The point of his Variation Theory, and I'm not going to go into it here, the point is it would take 3 Quartets to Complete the Cycle, and it took until 2010 (No.2 was completed in 1982, but was heavily revised after the completion of No.3 in 2008) for that dream to become a reality. Ever since I read about this in the earlier cd notes I have been expectant of this Cycle!

And so, Nos. 2-3 follow No.1 seamlessly, though here is the 'Plan': SQ 1 totals six variations, SQ 2 is two more variations, and SQ 3 by itself represents only one variation, as the 'process' has expanded to that degree by that time. These second two quartets, both sound substantially like the first, but with radical leaps in the level of virtuosity. I suppose, with the 'heightening' of the 'spirals' in the Spiral-Variation-Theory (my name), these second two quartets become ever move volcanic (and yet static too) until we arrive right back where we started in the beginning of No.1.

But I use the provocative Thread Title because I was so reminded of the energy of Norgard's SQ No.9 when listening to SQs 2-3, but of course in a totally different way. I don't really mean to say this 'sounds' like Norgard, but it really kind of does, but Lerdahl's vision is quite integrated, and everything takes on a semi-hallucinary kaliedoscopic(sic) turn. This music also slightly reminded me of Ohana's SQ No.3, a late piece that is quite free and improvisational. I also hear a bit of the rhythmic force of Xenakis's Tetras. Lerdahl has his own palette, that is sure, and uses many many good sounds along with an argument that is cumulative. I might even through in Berio's Glosse as an example.

Part of the overriding appeal of this music is the consistent use of the 'Mystery Mode' that Lerdahl employs from the opening of the first quartet onwards. It lends an almost Feldmanesque quality to this 60 minute Cycle, as Feldman preferred slightly ominous atmospheres, though I'd rather say 'mysterious'. I get the feeling of being in Luray Caverns when listening to Lerdahl's Cycle.

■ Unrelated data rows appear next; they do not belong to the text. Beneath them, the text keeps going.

(* ===== verification/FsFile.v ===== *)
(** * FsFile: the content of a file: [bmap], [readi], [writei]

    The block map of an inode is read off the abstract view; [writei] is shown
    to overwrite exactly the bytes it is given and to leave alone every block
    that is in use by others. *)

From Stdlib Require Import ZArith Lia.
From stdpp Require Import base numbers strings option list.
From S2P Require Import Prelude KString Bio Fs FsSpec.

(** [uint] entries of a block. *)
Lemma uint_at_splice (x : blk) j k a : length x = BSIZE -> (k < NINDIRECT)%nat -> (j < NINDIRECT)%nat -> is_u32 a ->
  uint_at (4 * j) (splice (4 * k) (le_bytes 4 a) x) = if decide (j = k) then a else uint_at (4 * j) x.
Proof.
  intros Hx Hk Hj Ha. unfold NINDIRECT, BSIZE in *.
  assert (Hl : (4 * k + length (le_bytes 4 a) <= length x)%nat) by (rewrite length_le_bytes; lia).
  unfold uint_at. destruct (decide (j = k)) as [-> | Hne].
  - pose proof (slice_splice (4 * k) (le_bytes 4 a) x Hl) as Hs. rewrite length_le_bytes in Hs.
    rewrite Hs. by apply uint32_roundtrip.
  - destruct (decide (j < k)%nat).
    + by rewrite slice_splice_before by lia.
    + by rewrite slice_splice_after by (rewrite ?length_le_bytes in *; lia).
Qed.
(* ===== verification/Syscall.v ===== *)
(** * Syscall: project3/xv6-modified/{syscall.c,syscall.h}, system call arguments

    The arguments of a system call lie on the user stack, and the pointers among
    them point into user memory.  A process of size [sz] has the user memory
    [u_mem] of [sz] bytes, addressed from 0; [u_esp] and [u_eax] are the saved
    registers.  A function that returns -1, or stores through its pointer
    argument and returns, is a function to [option]. *)

From Stdlib Require Import ZArith Lia.
From stdpp Require Import base numbers strings option list.
From S2P Require Import Prelude.

Record user := mk_user { u_mem : list Z; u_esp : Z; u_eax : Z }.

Definition u_sz (u : user) : Z := Z.of_nat (length (u_mem u)).
Definition KERNBASE : Z := 2 ^ 31.

Definition fetchint (addr : Z) (u : user) : option Z :=
  if (addr >=? u_sz u) || (u32 (addr + 4) >? u_sz u) then None
  else Some (int32_val (slice (Z.to_nat addr) 4 (u_mem u))).

(** [for(s = *pp; s < ep; s++) if( *s == 0 ) return s - *pp;] *)
Fixpoint scan_nul (mem : list Z) (n : Z) : option Z :=
  match mem with
  | [] => None
  | b :: mem' => if b =? 0 then Some n else scan_nul mem' (n + 1)
  end.

(** The pointer stored and the length returned. *)
Definition fetchstr (addr : Z) (u : user) : option (Z * Z) :=
  if addr >=? u_sz u then None
  else n ← scan_nul (drop (Z.to_nat addr) (u_mem u)) 0; Some (addr, n).

Definition argint (n : Z) (u : user) : option Z := fetchint (u32 (u_esp u + 4 + 4 * n)) u.

Definition argptr (n size : Z) (u : user) : option Z :=
  i ← argint n u;
  if (size <? 0) || (u32 i >=? u_sz u) || (u32 (u32 i + size) >? u_sz u) then None
  else Some (u32 i).

Definition argstr (n : Z) (u : user) : option (Z * Z) :=
  addr ← argint n u; fetchstr (u32 addr) u.

(** The characters of a string the kernel was given. *)
Definition ustr (r : Z * Z) (u : user) : list Z := slice (Z.to_nat r.1) (Z.to_nat r.2) (u_mem u).

(** ** Dispatch *)
Inductive sysname :=
| sys_fork | sys_exit | sys_wait | sys_pipe | sys_read | sys_kill | sys_exec | sys_fstat
| sys_chdir | sys_dup | sys_getpid | sys_sbrk | sys_sleep | sys_uptime | sys_open | sys_write
| sys_mknod | sys_unlink | sys_link | sys_mkdir | sys_close | sys_hello | sys_hello_name
| sys_get_num_proc | sys_get_max_pid | sys_get_proc_info | sys_get_prio | sys_set_prio.
#[export] Instance sysname_eq_dec : EqDecision sysname.
Proof. solve_decision. Defined.

(** [syscalls[]]; entry 0 is not initialised. *)
Definition syscalls : list (option sysname) :=
  [None; Some sys_fork; Some sys_exit; Some sys_wait; Some sys_pipe; Some sys_read; Some sys_kill;
   Some sys_exec; Some sys_fstat; Some sys_chdir; Some sys_dup; Some sys_getpid; Some sys_sbrk;
   Some sys_sleep; Some sys_uptime; Some sys_open; Some sys_write; Some sys_mknod; Some sys_unlink;
   Some sys_link; Some sys_mkdir; Some sys_close; Some sys_hello; Some sys_hello_name;
   Some sys_get_num_proc; Some sys_get_max_pid; Some sys_get_proc_info; Some sys_get_prio;
   Some sys_set_prio].

(** The system call that number [num] runs. *)
Definition sysfun (num : Z) : option sysname :=
  if (num >? 0) && (num <? Z.of_nat (length syscalls))
  then default None (syscalls !! Z.to_nat num) else None.

(** [syscall] for a state that holds the registers, with the functions of
    sysproc.c and sysfile.c as argument. *)
Definition syscall {S : Type} (eax : S -> Z) (set_eax : Z -> S -> S) (run : sysname -> M S Z) : M S unit :=
  num ← gets eax;
  match sysfun num with
  | Some f => r ← run f; modify (set_eax r)
  | None => modify (set_eax (-1))
  end.

(** ** What the kernel may rely on *)
Lemma scan_nul_ok mem n r : scan_nul mem n = Some r ->
  n <= r < n + Z.of_nat (length mem) /\ mem !! Z.to_nat (r - n) = Some 0 /\
  (forall k, (k < Z.to_nat (r - n))%nat -> exists b, mem !! k = Some b /\ b <> 0).
Proof.
  revert n. induction mem as [| b mem IH]; intros n; cbn [scan_nul length]; [done |].
  destruct (Z.eqb_spec b 0) as [-> | Hb].
  - intros [= <-]. rewrite Z.sub_diag. split; [lia |]. split; [done |]. intros k Hk. cbn in Hk. lia.
  - intros H. destruct (IH _ H) as (Hr & Hz & Hk). replace (Z.to_nat (r - n)) with (Datatypes.S (Z.to_nat (r - (n + 1)))) by lia.
    split; [lia |]. split; [done |]. intros [| k] Hlt; [by exists b |]. apply (Hk k). lia.
Qed.

Lemma scan_nul_total mem n k : mem !! k = Some 0 -> exists r, scan_nul mem n = Some r.
Proof.
  revert n k. induction mem as [| b mem IH]; intros n k Hk; [done |]. cbn.
  destruct (Z.eqb_spec b 0) as [-> | Hb]; [by eexists |]. destruct k as [| k]; [by injection Hk as -> |]. by apply (IH (n + 1) k).
Qed.

Lemma argint_in n u i : u_sz u <= KERNBASE -> argint n u = Some i ->
  0 <= u32 (u_esp u + 4 + 4 * n) /\ u32 (u_esp u + 4 + 4 * n) + 4 <= u_sz u.
Proof.
  unfold argint, fetchint, KERNBASE. intros Hsz. set (a := u32 (u_esp u + 4 + 4 * n)).
  assert (Ha : 0 <= a < 2 ^ 32) by (apply Z.mod_pos_bound; lia).
  destruct (Z.geb_spec a (u_sz u)); [done |]. rewrite (u32_small (a + 4)) by lia.
  destruct (Z.gtb_spec (a + 4) (u_sz u)); [done |]. lia.
Qed.

(** C29. What a system call accepts from the user lies in the memory of the
    process: a word argument is fetched from inside it; a buffer that [argptr]
    accepts has a size that is not negative and lies in it entirely, even when
    address and size come close to 2^32; a string that [argstr] accepts ends in
    a NUL inside it and has no earlier one; and a string that starts inside and
    is terminated inside is accepted. *)
Theorem user_arguments_in_bounds (n size : Z) (u : user) (Hsz : u_sz u <= KERNBASE) :
  (forall i, argint n u = Some i ->
     u32 (u_esp u + 4 + 4 * n) + 4 <= u_sz u) /\
  (is_s32 size -> forall p, argptr n size u = Some p -> 0 <= size /\ 0 <= p /\ p + size <= u_sz u) /\
  (forall p len, argstr n u = Some (p, len) ->
     0 <= p /\ 0 <= len /\ p + len < u_sz u /\ u_mem u !! Z.to_nat (p + len) = Some 0 /\
     Forall (fun b => b <> 0) (ustr (p, len) u)) /\
  (forall i k, argint n u = Some i -> u_mem u !! Z.to_nat (u32 i + k) = Some 0 -> 0 <= k ->
     exists len, argstr n u = Some (u32 i, len)).
Proof.
  split; [intros i Hi; by destruct (argint_in n u i Hsz Hi) |]. split; [| split].
  - intros Hs p. unfold argptr. destruct (argint n u) as [i |] eqn:Ei; [| done]. cbn [mbind option_bind].
    assert (Hi : 0 <= u32 i < 2 ^ 32) by (apply Z.mod_pos_bound; lia). unfold is_s32, KERNBASE in *.
    destruct (Z.ltb_spec size 0); [done |]. destruct (Z.geb_spec (u32 i) (u_sz u)); [done |]. cbn [orb].
    rewrite (u32_small (u32 i + size)) by lia. destruct (Z.gtb_spec (u32 i + size) (u_sz u)); [done |].
    intros [= <-]. lia.
  - intros p len. unfold argstr. destruct (argint n u) as [i |] eqn:Ei; [| done]. cbn [mbind option_bind]. unfold fetchstr.
    assert (Hi : 0 <= u32 i < 2 ^ 32) by (apply Z.mod_pos_bound; lia). destruct (Z.geb_spec (u32 i) (u_sz u)); [done |].
    destruct (scan_nul _ 0) as [l |] eqn:E; [| done]. cbn. intros [= <- <-].
    apply scan_nul_ok in E as (Hr & Hz & Hk). rewrite length_drop in Hr. unfold u_sz in *. rewrite Z.sub_0_r in *.
    rewrite lookup_drop in Hz. split_and!; try lia; [by rewrite Z2Nat.inj_add by lia |].
    apply Forall_lookup. intros k b. unfold ustr, slice. cbn [fst snd]. intros [Hb Hlt]%lookup_take_Some.
    destruct (Hk k Hlt) as (b' & Hb' & ?). congruence.
  - intros i k Ei Hz Hk. unfold argstr. rewrite Ei. cbn [mbind option_bind]. unfold fetchstr.
    assert (Hi : 0 <= u32 i < 2 ^ 32) by (apply Z.mod_pos_bound; lia).
    pose proof (lookup_lt_Some _ _ _ Hz) as Hlt. unfold u_sz. destruct (Z.geb_spec (u32 i) (Z.of_nat (length (u_mem u)))); [lia |].
    destruct (scan_nul_total (drop (Z.to_nat (u32 i)) (u_mem u)) 0 (Z.to_nat k)) as [r ->]; [| by exists r].
    rewrite lookup_drop. by rewrite <- Z2Nat.inj_add by lia.
Qed.

(** A process with a string at address 8, whose stack starts at 0. *)
Definition demo_user : user :=
  mk_user ([0; 0; 0; 0] ++ [8; 0; 0; 0] ++ [104; 105; 0; 7]) 0 0.
Lemma user_arguments_in_bounds_witness :
  argstr 0 demo_user = Some (8, 2) /\ 8 + 2 < u_sz demo_user.
Proof.
  split; [reflexivity |].
  destruct (user_arguments_in_bounds 0 4 demo_user) as (_ & _ & H & _); [by vm_compute |].
  destruct (H 8 2 eq_refl) as (_ & _ & Hb & _). exact Hb.
Defined.

(** A system call number runs the function of its name: [syscall] runs
    nothing but -1 for numbers outside 1 to 28, and the entry of the table for
    the others; no two numbers run the same function. *)
Theorem syscall_dispatch (S : Type) (eax : S -> Z) (set_eax : Z -> S -> S) (run : sysname -> M S Z) (s : S) :
  (~ 1 <= eax s <= 28 -> syscall eax set_eax run s = Ret tt (set_eax (-1) s)) /\
  (1 <= eax s <= 28 -> exists f, sysfun (eax s) = Some f /\
     syscall eax set_eax run s = (r ← run f; modify (set_eax r)) s /\
     forall num, sysfun num = Some f -> num = eax s).
Proof.
  unfold syscall. split; intros H; erewrite bind_ret by done; set (n := eax s) in *.
  - assert (Hn : sysfun n = None).
    { unfold sysfun. destruct (Z.gtb_spec n 0); [| done]. destruct (Z.ltb_spec n (Z.of_nat (length syscalls))); [| done].
      cbn in *. lia. }
    by rewrite Hn.
  - assert (Hin : n ∈ map Z.of_nat (seq 1 28)).
    { apply list_elem_of_fmap. exists (Z.to_nat n). split; [lia |]. apply elem_of_seq. lia. }
    assert (Hr : forall num f, sysfun num = Some f -> num ∈ map Z.of_nat (seq 1 28)).
    { intros num f. unfold sysfun. destruct (Z.gtb_spec num 0); [| done].
      destruct (Z.ltb_spec num (Z.of_nat (length syscalls))); [| done]. cbn in *. intros _.
      apply (list_elem_of_fmap Z.of_nat (seq 1 28)). exists (Z.to_nat num). split; [lia |]. apply elem_of_seq. lia. }
    assert (Hall : Forall (fun a => is_Some (sysfun a) /\ Forall (fun b => sysfun b = sysfun a -> b = a) (map Z.of_nat (seq 1 28)))
                     (map Z.of_nat (seq 1 28))).
    { cbn [map seq]. repeat (apply Forall_cons; split; [split; [by eexists | repeat (apply Forall_cons; split; [by vm_compute |]); constructor] |]).
      constructor. }
    destruct (proj1 (Forall_forall _ _) Hall n Hin) as [[f Hf] Hu]. exists f. rewrite Hf. split_and!; try done.
    intros num Hnum. apply (proj1 (Forall_forall _ _) Hu num); [by eapply Hr | congruence].
Qed.

Lemma syscall_dispatch_witness :
  syscall (S := Z) id (fun r _ => r) (fun f => if decide (f = sys_getpid) then mret 7 else mret 0) 11 = Ret tt 7.
Proof.
  destruct (syscall_dispatch Z id (fun r _ => r) (fun f => if decide (f = sys_getpid) then mret 7 else mret 0) 11) as [_ H].
  destruct H as (f & Hf & E & _); [cbn; lia |]. vm_compute in Hf. injection Hf as <-. rewrite E. reflexivity.
Defined.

I hasten to say that ANYONE interested in something meaty, and attractive (and I know how provocative THAT word is!), this is American Composer Fred Lerdahl's Magnum Opus, the String Quartet Cycle 1-3. I not so sure about his other Works, and as you can see from this Thread, there's not much interest to find out, but I'm convinced that this Cycle is a Modern Masterpiece, and seeing that it quite stands apart in Lerdahl's Works, I think it's safe to say that this now becomes THE door to open to get to the heart of Lerdahl's talent. There is nothing Minimalist here, as might have been alluded to earlier in other pieces, and I can't vouch for anything other than what I heard, and I'll stake my GMG Reputation on The Usual Suspects,... AND MORE!, many many more, that you will all find this Cycle very enjoyable indeed. As I say, all the influences above came to mind (especially a kind of Norgard): Lerdahl speaks in a Universalist/Modernist language that effortlessly moves quicksilver between disparate states, evoking  a very personal and intimate interior world of boundless energy and invention.

I find myself wanting to recommend this to Karl Henning. ;)

The performance is rapturous and silky smooth, and the recording is typical of the high standards we have come to expect from this source. Since this cd is on the Ticker Tape, can we do a promotion? I would love to be responsible for seeing this cd on the Cassical Charts!